**Task:** Give a verbatim repeat of the lines that run from the line containing "filter on a" to the end of the data below.
***** Excerpted records *****
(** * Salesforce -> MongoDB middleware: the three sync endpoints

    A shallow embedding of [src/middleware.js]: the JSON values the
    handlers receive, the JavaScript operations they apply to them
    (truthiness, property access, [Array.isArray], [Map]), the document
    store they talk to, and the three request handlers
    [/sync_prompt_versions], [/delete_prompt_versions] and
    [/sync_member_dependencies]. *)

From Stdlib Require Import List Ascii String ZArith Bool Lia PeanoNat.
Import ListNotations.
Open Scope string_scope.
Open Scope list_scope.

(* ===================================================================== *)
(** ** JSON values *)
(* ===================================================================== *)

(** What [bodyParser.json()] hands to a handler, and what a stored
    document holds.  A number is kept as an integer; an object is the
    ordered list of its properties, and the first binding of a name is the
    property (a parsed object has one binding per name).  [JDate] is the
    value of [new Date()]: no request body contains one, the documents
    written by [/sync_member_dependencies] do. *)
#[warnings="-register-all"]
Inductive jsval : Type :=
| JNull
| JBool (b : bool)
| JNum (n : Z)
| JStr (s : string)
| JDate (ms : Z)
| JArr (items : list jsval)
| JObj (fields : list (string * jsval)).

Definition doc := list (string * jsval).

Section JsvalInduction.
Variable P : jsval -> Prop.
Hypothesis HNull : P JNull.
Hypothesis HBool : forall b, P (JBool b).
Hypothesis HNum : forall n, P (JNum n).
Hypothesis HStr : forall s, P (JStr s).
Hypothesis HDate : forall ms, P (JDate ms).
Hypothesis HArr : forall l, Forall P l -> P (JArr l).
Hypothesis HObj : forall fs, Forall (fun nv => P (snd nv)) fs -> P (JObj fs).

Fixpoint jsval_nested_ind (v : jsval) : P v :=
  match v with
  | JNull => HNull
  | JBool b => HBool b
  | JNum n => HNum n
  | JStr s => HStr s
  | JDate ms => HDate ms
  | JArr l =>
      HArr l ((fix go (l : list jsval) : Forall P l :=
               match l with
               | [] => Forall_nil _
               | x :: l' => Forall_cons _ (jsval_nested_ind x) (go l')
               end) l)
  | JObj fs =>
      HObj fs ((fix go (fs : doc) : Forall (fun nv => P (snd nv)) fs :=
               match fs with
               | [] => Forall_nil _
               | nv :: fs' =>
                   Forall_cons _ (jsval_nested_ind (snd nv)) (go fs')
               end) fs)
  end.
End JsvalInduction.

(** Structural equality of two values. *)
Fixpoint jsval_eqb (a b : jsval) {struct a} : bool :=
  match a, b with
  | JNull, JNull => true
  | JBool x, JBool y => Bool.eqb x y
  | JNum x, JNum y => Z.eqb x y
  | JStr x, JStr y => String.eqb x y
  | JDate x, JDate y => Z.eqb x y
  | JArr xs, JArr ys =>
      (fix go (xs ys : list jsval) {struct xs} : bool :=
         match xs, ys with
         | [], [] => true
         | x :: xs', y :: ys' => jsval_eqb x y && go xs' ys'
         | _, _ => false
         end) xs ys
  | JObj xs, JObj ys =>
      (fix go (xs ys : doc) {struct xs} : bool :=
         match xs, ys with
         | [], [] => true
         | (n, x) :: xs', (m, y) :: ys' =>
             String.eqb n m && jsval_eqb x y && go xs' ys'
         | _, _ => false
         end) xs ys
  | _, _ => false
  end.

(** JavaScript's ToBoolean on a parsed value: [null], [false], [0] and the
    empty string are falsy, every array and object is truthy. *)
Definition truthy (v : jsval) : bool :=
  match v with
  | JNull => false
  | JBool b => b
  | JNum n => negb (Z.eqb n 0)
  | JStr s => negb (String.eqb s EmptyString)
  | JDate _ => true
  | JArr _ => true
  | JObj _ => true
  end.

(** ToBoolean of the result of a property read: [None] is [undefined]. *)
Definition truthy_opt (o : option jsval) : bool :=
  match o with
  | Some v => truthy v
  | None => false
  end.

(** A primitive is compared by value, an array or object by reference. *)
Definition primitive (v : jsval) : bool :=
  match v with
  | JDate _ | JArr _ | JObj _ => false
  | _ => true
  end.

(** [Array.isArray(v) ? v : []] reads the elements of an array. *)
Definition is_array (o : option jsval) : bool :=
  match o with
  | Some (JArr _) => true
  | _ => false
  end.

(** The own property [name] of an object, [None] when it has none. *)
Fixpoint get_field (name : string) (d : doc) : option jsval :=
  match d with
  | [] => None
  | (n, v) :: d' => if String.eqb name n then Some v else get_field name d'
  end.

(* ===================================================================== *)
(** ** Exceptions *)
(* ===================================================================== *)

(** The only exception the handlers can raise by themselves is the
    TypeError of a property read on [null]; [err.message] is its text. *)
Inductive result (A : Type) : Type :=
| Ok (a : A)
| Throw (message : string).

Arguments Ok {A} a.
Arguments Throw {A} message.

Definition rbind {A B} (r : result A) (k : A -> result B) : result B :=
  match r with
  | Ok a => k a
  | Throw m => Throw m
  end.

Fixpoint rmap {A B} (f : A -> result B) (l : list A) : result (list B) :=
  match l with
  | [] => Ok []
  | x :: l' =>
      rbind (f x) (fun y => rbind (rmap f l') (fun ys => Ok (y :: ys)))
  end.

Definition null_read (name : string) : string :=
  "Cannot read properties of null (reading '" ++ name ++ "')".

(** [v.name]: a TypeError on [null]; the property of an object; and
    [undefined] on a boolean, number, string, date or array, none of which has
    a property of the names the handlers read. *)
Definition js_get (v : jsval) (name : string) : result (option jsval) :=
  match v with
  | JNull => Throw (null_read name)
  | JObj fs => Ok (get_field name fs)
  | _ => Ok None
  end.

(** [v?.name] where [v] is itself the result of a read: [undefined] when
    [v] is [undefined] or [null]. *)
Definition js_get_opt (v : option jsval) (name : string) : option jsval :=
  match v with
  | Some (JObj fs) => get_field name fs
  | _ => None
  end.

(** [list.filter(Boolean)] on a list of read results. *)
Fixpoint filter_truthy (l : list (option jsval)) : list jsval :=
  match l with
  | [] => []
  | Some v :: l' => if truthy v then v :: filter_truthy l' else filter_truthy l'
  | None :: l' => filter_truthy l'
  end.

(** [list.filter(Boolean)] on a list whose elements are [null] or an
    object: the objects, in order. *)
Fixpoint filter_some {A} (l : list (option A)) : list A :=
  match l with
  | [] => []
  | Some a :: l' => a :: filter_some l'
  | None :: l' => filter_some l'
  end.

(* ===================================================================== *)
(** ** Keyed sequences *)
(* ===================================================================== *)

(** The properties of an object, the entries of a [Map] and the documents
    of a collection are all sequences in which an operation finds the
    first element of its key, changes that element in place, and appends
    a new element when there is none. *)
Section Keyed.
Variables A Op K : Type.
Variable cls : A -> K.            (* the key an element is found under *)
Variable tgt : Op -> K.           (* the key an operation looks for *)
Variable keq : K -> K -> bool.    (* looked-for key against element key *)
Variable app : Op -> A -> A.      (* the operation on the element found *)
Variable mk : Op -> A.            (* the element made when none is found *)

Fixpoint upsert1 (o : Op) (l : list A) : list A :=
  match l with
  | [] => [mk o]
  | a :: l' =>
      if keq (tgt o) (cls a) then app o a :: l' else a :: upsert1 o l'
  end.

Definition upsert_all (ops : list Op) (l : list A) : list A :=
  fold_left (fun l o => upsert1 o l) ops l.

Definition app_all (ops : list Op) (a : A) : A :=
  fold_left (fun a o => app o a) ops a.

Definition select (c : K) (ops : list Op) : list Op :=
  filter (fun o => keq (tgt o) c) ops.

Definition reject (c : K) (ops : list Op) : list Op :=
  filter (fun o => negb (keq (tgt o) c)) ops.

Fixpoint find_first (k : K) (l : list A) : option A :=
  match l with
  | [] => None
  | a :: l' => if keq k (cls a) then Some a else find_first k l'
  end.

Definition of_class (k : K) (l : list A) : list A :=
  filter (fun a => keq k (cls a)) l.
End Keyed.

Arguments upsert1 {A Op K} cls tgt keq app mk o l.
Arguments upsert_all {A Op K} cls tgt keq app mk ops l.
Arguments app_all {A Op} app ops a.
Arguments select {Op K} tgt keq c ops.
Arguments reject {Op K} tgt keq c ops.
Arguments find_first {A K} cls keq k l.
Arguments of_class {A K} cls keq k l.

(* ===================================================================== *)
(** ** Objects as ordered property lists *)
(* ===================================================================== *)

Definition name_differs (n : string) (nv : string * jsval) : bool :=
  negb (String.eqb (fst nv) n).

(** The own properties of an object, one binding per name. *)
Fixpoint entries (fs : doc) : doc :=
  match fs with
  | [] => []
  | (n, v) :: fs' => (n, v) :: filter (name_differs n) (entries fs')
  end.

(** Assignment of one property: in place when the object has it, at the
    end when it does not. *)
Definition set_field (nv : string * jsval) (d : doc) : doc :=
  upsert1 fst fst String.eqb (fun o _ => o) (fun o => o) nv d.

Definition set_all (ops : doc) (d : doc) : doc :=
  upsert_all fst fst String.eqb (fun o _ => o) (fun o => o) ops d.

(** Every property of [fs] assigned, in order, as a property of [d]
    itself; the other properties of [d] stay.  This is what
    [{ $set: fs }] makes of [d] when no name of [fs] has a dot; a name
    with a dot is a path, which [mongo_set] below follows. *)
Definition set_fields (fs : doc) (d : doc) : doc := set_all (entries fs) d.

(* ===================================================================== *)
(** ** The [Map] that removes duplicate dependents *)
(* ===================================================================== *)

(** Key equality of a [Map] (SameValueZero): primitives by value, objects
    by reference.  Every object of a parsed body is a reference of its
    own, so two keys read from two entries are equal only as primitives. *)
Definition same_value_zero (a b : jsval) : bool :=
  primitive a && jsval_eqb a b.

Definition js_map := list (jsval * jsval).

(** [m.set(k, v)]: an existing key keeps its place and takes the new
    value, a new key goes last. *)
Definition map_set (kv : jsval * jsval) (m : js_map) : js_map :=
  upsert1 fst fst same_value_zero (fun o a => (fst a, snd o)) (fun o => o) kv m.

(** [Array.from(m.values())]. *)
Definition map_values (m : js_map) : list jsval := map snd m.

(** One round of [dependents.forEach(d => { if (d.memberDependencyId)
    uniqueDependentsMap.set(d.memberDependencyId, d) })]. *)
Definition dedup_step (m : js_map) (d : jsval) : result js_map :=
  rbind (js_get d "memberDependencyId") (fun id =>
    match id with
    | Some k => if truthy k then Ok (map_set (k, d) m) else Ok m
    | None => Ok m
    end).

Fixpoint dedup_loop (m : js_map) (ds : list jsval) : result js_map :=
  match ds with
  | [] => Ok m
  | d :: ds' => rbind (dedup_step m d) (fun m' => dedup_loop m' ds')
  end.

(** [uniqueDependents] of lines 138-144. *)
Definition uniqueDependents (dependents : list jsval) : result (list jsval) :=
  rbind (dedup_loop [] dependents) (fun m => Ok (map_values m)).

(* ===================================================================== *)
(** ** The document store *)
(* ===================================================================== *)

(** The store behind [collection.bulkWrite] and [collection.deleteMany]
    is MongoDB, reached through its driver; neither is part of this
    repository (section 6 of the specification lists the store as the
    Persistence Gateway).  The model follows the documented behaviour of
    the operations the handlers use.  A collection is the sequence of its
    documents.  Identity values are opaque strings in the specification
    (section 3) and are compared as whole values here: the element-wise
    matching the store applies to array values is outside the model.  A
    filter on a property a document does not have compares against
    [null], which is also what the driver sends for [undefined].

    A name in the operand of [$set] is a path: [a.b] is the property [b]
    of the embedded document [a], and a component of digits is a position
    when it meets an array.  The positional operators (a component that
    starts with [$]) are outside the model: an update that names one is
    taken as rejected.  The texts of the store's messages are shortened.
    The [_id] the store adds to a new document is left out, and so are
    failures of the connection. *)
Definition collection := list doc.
*****
**Task response:**
    filter on a property a document does not have compares against
    [null], which is also what the driver sends for [undefined].

    A name in the operand of [$set] is a path: [a.b] is the property [b]
    of the embedded document [a], and a component of digits is a position
    when it meets an array.  The positional operators (a component that
    starts with [$]) are outside the model: an update that names one is
    taken as rejected.  The texts of the store's messages are shortened.
    The [_id] the store adds to a new document is left out, and so are
    failures of the connection. *)
Definition collection := list doc.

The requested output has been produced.